INTERNATIONAL JOURNAL OF FUZZY SYSTEMS, vol.18, no.1, pp.119-129, 2016 (SCI-Expanded) identifier identifier

  • Publication Type: Article / Article
  • Volume: 18 Issue: 1
  • Publication Date: 2016
  • Doi Number: 10.1007/s40815-015-0046-z
  • Journal Indexes: Science Citation Index Expanded (SCI-EXPANDED), Scopus
  • Page Numbers: pp.119-129
  • Keywords: Exam timetabling, Balanced-exam schedule, Integer programming, Goal programming, Multi-criteria optimization, Fuzzy logic, GROUP DECISION-MAKING, HEURISTIC ORDERINGS, ASSIGNMENT PROBLEM, ALGORITHMS, CLASSIFICATION, CONSTRUCTION, MODELS, SYSTEM, SETS
  • Bursa Uludag University Affiliated: Yes


This study presents a fuzzy logic and binary-goal programming-based approach for solving the exam timetabling problem to create a balanced-exam schedule. To be able to address the practical challenges of the exam timetabling problem, the model is developed with and verified by a human expert for exam scheduling. We propose a fuzzy-criticality level identification methodology to assign the criticality levels of exams for the students using three pieces of information, namely, credits, success ratios, and types of the classes.

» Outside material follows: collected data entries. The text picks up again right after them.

(** Two fields at different positions do not overlap. *)
Definition apart (f g : string * cty * nat) : Prop :=
  (f.2 + cty_size f.1.2 <= g.2)%nat \/ (g.2 + cty_size g.1.2 <= f.2)%nat.
Lemma layout_apart fs off i j f g :
  layout off fs !! i = Some f -> layout off fs !! j = Some g -> i <> j -> apart f g.
Proof.
  revert off i j. induction fs as [|[n t] fs IH]; intros off i j; [done|]. cbn [layout].
  assert (Hlt : forall k h, layout (align_to (cty_align t) off + cty_size t) fs !! k = Some h ->
    (align_to (cty_align t) off + cty_size t <= h.2)%nat).
  { intros k [[n' t'] o'] Hk%list_elem_of_lookup_2. apply layout_bounds in Hk as [? _]. done. }
  destruct i as [|i], j as [|j]; simpl; [done|..].
  - intros [= <-] Hg _. left. by apply (Hlt j).
  - intros Hf [= <-] _. right. by apply (Hlt i).
  - intros Hf Hg Hne. apply (IH _ i j Hf Hg). congruence.
Qed.

Lemma find_field_layout name fs t o :
  find_field name fs = Some (t, o) -> exists i, layout 0 fs !! i = Some (name, t, o).
Proof.
  unfold find_field. destruct (list_find _ _) as [[i [[n t'] o']]|] eqn:E; simpl; [|done].
  intros [= -> ->]. apply list_find_Some in E as (Hi & Hn & _). simpl in Hn. subst n. eauto.
Qed.
Lemma find_field_apart a b fs ta oa tb ob :
  find_field a fs = Some (ta, oa) -> find_field b fs = Some (tb, ob) -> a <> b ->
  (oa + cty_size ta <= ob)%nat \/ (ob + cty_size tb <= oa)%nat.
Proof.
  intros (i & Hi)%find_field_layout (j & Hj)%find_field_layout Hne.
  apply (layout_apart _ _ _ _ _ _ Hi Hj). intros ->. congruence.
Qed.
Lemma sizeof_end fs : (struct_end 0 fs <= sizeof_fields fs)%nat.
Proof.
  unfold sizeof_fields. apply align_to_spec. unfold struct_align. induction fs as [|f fs IH]; simpl; [lia|].
  pose proof (cty_align_pos f.2). lia.
Qed.
Lemma find_field_in name fs t o : find_field name fs = Some (t, o) -> (o + cty_size t <= sizeof_fields fs)%nat.
Proof.
  intros (i & Hi%list_elem_of_lookup_2)%find_field_layout. apply layout_bounds in Hi as (_ & ? & _).
  pose proof (sizeof_end fs). lia.
Qed.

(** ** Accesses *)
Definition is_scalar (t : cty) : bool := match t with CArray _ => false | _ => true end.
(** The values of a scalar type. *)
Definition in_type (t : cty) (v : Z) : Prop :=
  match t with CInt => - 2 ^ 31 <= v < 2 ^ 31 | CUint => 0 <= v < 2 ^ 32 | CU16 => 0 <= v < 2 ^ 16 | CArray _ => False end.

It is noted that the computed criticality levels are close approximates for those of the human expert. We then present a goal programming model to schedule exams using these criticality levels as well as other general problem data. The result of the goal program is a balanced-exam schedule in terms of exam criticality levels. Final step includes room assignments using a simple algorithm. The significance of the study is the consideration of the exam criticalities, for not only the students of the same year but also the students with different levels of seniority, as well as an even distribution of exams for professors which make the problem more challenging for the human expert in practice. Using a real-life problem, we show that our approach creates an exam schedule that is more preferable than the one prepared by the human expert. Additionally, computational results show the potential of our model to be used in real-life problems of larger-size.